MemberAugust 7, 2020 at 11:59 am
So sorry you endured a power outage! I know how anxiety-provoking that is when you rely on oxygen 24/7 and are at risk of it running out due to a shortage. Do you also have tanks stored at your house for this? While I usually use my home concentrator or POC, I always try to keep some full E tanks at home just in case of a power outage. If it is a prolonged outage or I am worried about not having enough, I take my POC in the car to charge it from the electrical outlet there and then just go for a drive. Usually this is dually beneficial as I can also cool down with AC, which of course goes out with a power outage too. Might this be an option for you?
My beautiful, late, co-columnist Kim Fredrickson wrote about this in one of her columns too, which you can find here:https://pulmonaryfibrosisnews.com/2017/09/05/pulmonary-fibrosis-patient-coped-electricity-out/
Let me know if this helps 🙂
MemberAugust 7, 2020 at 12:56 pm
For what it’s worth, my lung biopsy experience was uneventful. Two nights in the hospital, a little discomfort, but very manageble. I remember feeling at the time that had I known what the experience would be like, I would not have put it off the six months that I did.
MemberAugust 7, 2020 at 3:17 pm
Hello Pete, thanks for sharing. I’m glad you had a good experience with your biopsy. I also had same experience. Take care, Mark.

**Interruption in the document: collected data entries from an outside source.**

(* ===== verification/Protocol.v ===== *)
(** * The binder protocol (driver/binder/binder.h)

    Command and return codes, the structures user programs and the driver
    exchange, and their layout in memory on LP64 (little-endian). *)
From S2P Require Import Prelude UserMem.

(** ** Codes *)
Definition ioc (dir type nr size : Z) : Z := dir * 2 ^ 30 + size * 2 ^ 16 + type * 2 ^ 8 + nr.
Definition io (type nr : Z) : Z := ioc 0 type nr 0.
Definition iow (type nr size : Z) : Z := ioc 1 type nr size.
Definition ior (type nr size : Z) : Z := ioc 2 type nr size.
Definition iowr (type nr size : Z) : Z := ioc 3 type nr size.

Definition B_PACK_CHARS (c1 c2 c3 c4 : Z) : Z :=
  Z.lor (Z.lor (Z.lor (Z.shiftl c1 24) (Z.shiftl c2 16)) (Z.shiftl c3 8)) c4.
Definition B_TYPE_LARGE : Z := 133.

Definition BINDER_TYPE_BINDER : Z := B_PACK_CHARS 115 98 42 B_TYPE_LARGE.
Definition BINDER_TYPE_WEAK_BINDER : Z := B_PACK_CHARS 119 98 42 B_TYPE_LARGE.
Definition BINDER_TYPE_HANDLE : Z := B_PACK_CHARS 115 104 42 B_TYPE_LARGE.
Definition BINDER_TYPE_WEAK_HANDLE : Z := B_PACK_CHARS 119 104 42 B_TYPE_LARGE.
Definition BINDER_TYPE_FD : Z := B_PACK_CHARS 102 100 42 B_TYPE_LARGE.

Definition FLAT_BINDER_FLAG_PRIORITY_MASK : Z := 255.
Definition FLAT_BINDER_FLAG_ACCEPTS_FDS : Z := 256.

Definition TF_ONE_WAY : Z := 1.
Definition TF_ROOT_OBJECT : Z := 4.
Definition TF_STATUS_CODE : Z := 8.
Definition TF_ACCEPT_FDS : Z := 16.

(** Sizes of the structures. *)
Definition sizeof_flat_binder_object : nat := 24.
Definition sizeof_binder_write_read : nat := 48.
Definition sizeof_binder_transaction_data : nat := 64.
Definition sizeof_binder_ptr_cookie : nat := 16.
Definition sizeof_binder_handle_cookie : nat := 12.

Definition BINDER_CURRENT_PROTOCOL_VERSION : Z := 8.
Definition BINDER_WRITE_READ : Z := iowr 98 1 48.
Definition BINDER_SET_IDLE_TIMEOUT : Z := iow 98 3 8.
Definition BINDER_SET_MAX_THREADS : Z := iow 98 5 4.
Definition BINDER_SET_IDLE_PRIORITY : Z := iow 98 6 4.
Definition BINDER_SET_CONTEXT_MGR : Z := iow 98 7 4.
Definition BINDER_THREAD_EXIT : Z := iow 98 8 4.
Definition BINDER_VERSION : Z := iowr 98 9 4.

(** [enum binder_driver_return_protocol] *)
Definition BR_ERROR : Z := ior 114 0 4.
Definition BR_OK : Z := io 114 1.
Definition BR_TRANSACTION : Z := ior 114 2 64.
Definition BR_REPLY : Z := ior 114 3 64.
Definition BR_ACQUIRE_RESULT : Z := ior 114 4 4.
Definition BR_DEAD_REPLY : Z := io 114 5.
Definition BR_TRANSACTION_COMPLETE : Z := io 114 6.
Definition BR_INCREFS : Z := ior 114 7 16.
Definition BR_ACQUIRE : Z := ior 114 8 16.
Definition BR_RELEASE : Z := ior 114 9 16.
Definition BR_DECREFS : Z := ior 114 10 16.
Definition BR_ATTEMPT_ACQUIRE : Z := ior 114 11 24.
Definition BR_NOOP : Z := io 114 12.
Definition BR_SPAWN_LOOPER : Z := io 114 13.
Definition BR_FINISHED : Z := io 114 14.
Definition BR_DEAD_BINDER : Z := ior 114 15 8.
Definition BR_CLEAR_DEATH_NOTIFICATION_DONE : Z := ior 114 16 8.
Definition BR_FAILED_REPLY : Z := io 114 17.

(** [enum binder_driver_command_protocol] *)
Definition BC_TRANSACTION : Z := iow 99 0 64.
Definition BC_REPLY : Z := iow 99 1 64.
Definition BC_ACQUIRE_RESULT : Z := iow 99 2 4.
Definition BC_FREE_BUFFER : Z := iow 99 3 8.
Definition BC_INCREFS : Z := iow 99 4 4.
Definition BC_ACQUIRE : Z := iow 99 5 4.
Definition BC_RELEASE : Z := iow 99 6 4.
Definition BC_DECREFS : Z := iow 99 7 4.
Definition BC_INCREFS_DONE : Z := iow 99 8 16.
Definition BC_ACQUIRE_DONE : Z := iow 99 9 16.
Definition BC_ATTEMPT_ACQUIRE : Z := iow 99 10 8.
Definition BC_REGISTER_LOOPER : Z := io 99 11.
Definition BC_ENTER_LOOPER : Z := io 99 12.
Definition BC_EXIT_LOOPER : Z := io 99 13.
Definition BC_REQUEST_DEATH_NOTIFICATION : Z := iow 99 14 12.
Definition BC_CLEAR_DEATH_NOTIFICATION : Z := iow 99 15 12.
Definition BC_DEAD_BINDER_DONE : Z := iow 99 16 8.

(** ** Structures *)

(** [struct flat_binder_object]; [fo_binder] is the 8-byte union, whose low
    four bytes are [handle]. *)
Record flat_binder_object := MkObj {
  fo_type : Z;
  fo_flags : Z;
  fo_binder : Z;
  fo_cookie : Z
}.
Definition fo_handle (o : flat_binder_object) : Z := fo_binder o mod 2 ^ 32.

Definition obj_widths : list nat := [4; 4; 8; 8]%nat.
Definition obj_bytes (o : flat_binder_object) : list Z :=
  bytes_of obj_widths [fo_type o; fo_flags o; fo_binder o; fo_cookie o].
Definition obj_of_bytes (l : list Z) : flat_binder_object :=
  match words_of obj_widths l with
  | [ty; fl; bi; co] => MkObj ty fl bi co
  | _ => MkObj 0 0 0 0
  end.

(** [struct binder_transaction_data]; [td_target] is the 8-byte union of
    [handle] and [ptr]. *)
Record binder_transaction_data := MkTxn {
  td_target : Z;
  td_cookie : Z;
  td_code : Z;
  td_flags : Z;
  td_sender_pid : Z;
  td_sender_euid : Z;
  td_data_size : Z;
  td_offsets_size : Z;
  td_buffer : Z;
  td_offsets : Z
}.
Definition td_handle (t : binder_transaction_data) : Z := td_target t mod 2 ^ 32.

Definition txn_widths : list nat := [8; 8; 4; 4; 4; 4; 8; 8; 8; 8]%nat.
Definition txn_fields (t : binder_transaction_data) : list Z :=
  [td_target t; td_cookie t; td_code t; td_flags t; td_sender_pid t; td_sender_euid t;
   td_data_size t; td_offsets_size t; td_buffer t; td_offsets t].
Definition txn_bytes (t : binder_transaction_data) : list Z := bytes_of txn_widths (txn_fields t).
Definition txn_of_bytes (l : list Z) : binder_transaction_data :=
  match words_of txn_widths l with
  | [ta; ck; cd; fl; pi; eu; ds; os; bu; ofs] => MkTxn ta ck cd fl pi eu ds os bu ofs
  | _ => MkTxn 0 0 0 0 0 0 0 0 0 0
  end.

(** [struct binder_write_read] *)
Record binder_write_read := MkBwr {
  write_size : Z;
  write_consumed : Z;
  write_buffer : Z;
  read_size : Z;
  read_consumed : Z;
  read_buffer : Z
}.
Definition bwr_widths : list nat := [8; 8; 8; 8; 8; 8]%nat.
Definition bwr_bytes (b : binder_write_read) : list Z :=
  bytes_of bwr_widths [write_size b; write_consumed b; write_buffer b; read_size b; read_consumed b; read_buffer b].
Definition bwr_of_bytes (l : list Z) : binder_write_read :=
  match words_of bwr_widths l with
  | [ws; wc; wb; rs; rc; rb] => MkBwr ws wc wb rs rc rb
  | _ => MkBwr 0 0 0 0 0 0
  end.

(** ** Layouts round-trip *)
Section Layouts.
Lemma obj_roundtrip o l : Forall2 word obj_widths [fo_type o; fo_flags o; fo_binder o; fo_cookie o] ->
  obj_of_bytes (obj_bytes o ++ l) = o.
Proof. intros H. unfold obj_of_bytes, obj_bytes. rewrite words_of_bytes_of by done. by destruct o. Qed.

Lemma txn_roundtrip t l : Forall2 word txn_widths (txn_fields t) -> txn_of_bytes (txn_bytes t ++ l) = t.
Proof. intros H. unfold txn_of_bytes, txn_bytes. rewrite words_of_bytes_of by done. by destruct t. Qed.

Lemma bwr_roundtrip b l :
  Forall2 word bwr_widths [write_size b; write_consumed b; write_buffer b; read_size b; read_consumed b; read_buffer b] ->
  bwr_of_bytes (bwr_bytes b ++ l) = b.
Proof. intros H. unfold bwr_of_bytes, bwr_bytes. rewrite words_of_bytes_of by done. by destruct b. Qed.

(** What is read from user memory fits the fields. *)
Lemma txn_range l : Forall is_byte l -> length l = sizeof_binder_transaction_data -> Forall2 word txn_widths (txn_fields (txn_of_bytes l)).
Proof.
  intros Hl Hn. pose proof (words_of_range txn_widths l Hl) as H. unfold txn_of_bytes.
  destruct (words_of txn_widths l) as [|? [|? [|? [|? [|? [|? [|? [|? [|? [|? [|]]]]]]]]]]] eqn:E; done.
Qed.
Lemma txn_sizes l : Forall is_byte l -> length l = sizeof_binder_transaction_data ->
  0 <= td_data_size (txn_of_bytes l) < 2 ^ 64 /\ 0 <= td_offsets_size (txn_of_bytes l) < 2 ^ 64.
Proof.
  intros Hl Hn. pose proof (txn_range l Hl Hn) as H. unfold txn_widths, txn_fields in H.
  repeat match goal with H : Forall2 _ (_ :: _) _ |- _ => apply Forall2_cons_1 in H as [? H] end. done.
Qed.

Lemma sizes_of_layouts :
  sum_list obj_widths = sizeof_flat_binder_object /\ sum_list txn_widths = sizeof_binder_transaction_data /\
  sum_list bwr_widths = sizeof_binder_write_read.
Proof. done. Qed.
End Layouts.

MemberAugust 7, 2020 at 3:37 pm
Thanks, Char. I read your friend’s post about power outages and found it very helpful. I have two daughters who also live in town who are not always affected at the same time as I am, but if this happens in weather when I can’t get out, I need a plan for certain! Time to start getting my head and my things together. This forum is absolutely invaluable!! Many thanks. 🙂
MemberAugust 7, 2020 at 4:50 pm
In March the FDA approved Ofev to treat patients with chronic, progressive fibrosing interstitial lung diseases. These include Hypersensitivity Pneumonitis, Autoimmune ILDs, and NSIP.
It may be too soon to know whether it will help in these diseases, but I would sure be willing to give it a try. I had a surgical biopsy last Wednesday and am waiting for a refined diagnosis. So far all I know is that there is a definite UIP pattern and no infectious cause. From what I‘ve read, the differential diagnosis for UIP is limited to 6 diseases. That is not including IPF, which means that the cause is unknown. In my case it is likely narrowed down to 3 of the 6 possibilities or IPF if none of these fit. I will hopefully know more in a few days after the MDT meets again.
I looked at the University of Florida page you referred to which tells that only about 20% of referred patients actually get a final diagnosis of IPF. My thinking is that a lot of people are being diagnosed without biopsy before they are seen in Gainesville. My HRCT report read “probable UIP”. That is now confirmed with biopsy. I don’t think my doctors would proceed with antifibrotic treatment without a biopsy, but it sounds like quite a few will. If I prove to have an autoimmune trigger or HP, they may use another therapy and include an antifibrotic. But to miss out on knowing if something besides antifibrotic therapy could help would have been a shame.
I strongly advocate getting the most definitive diagnosis possible.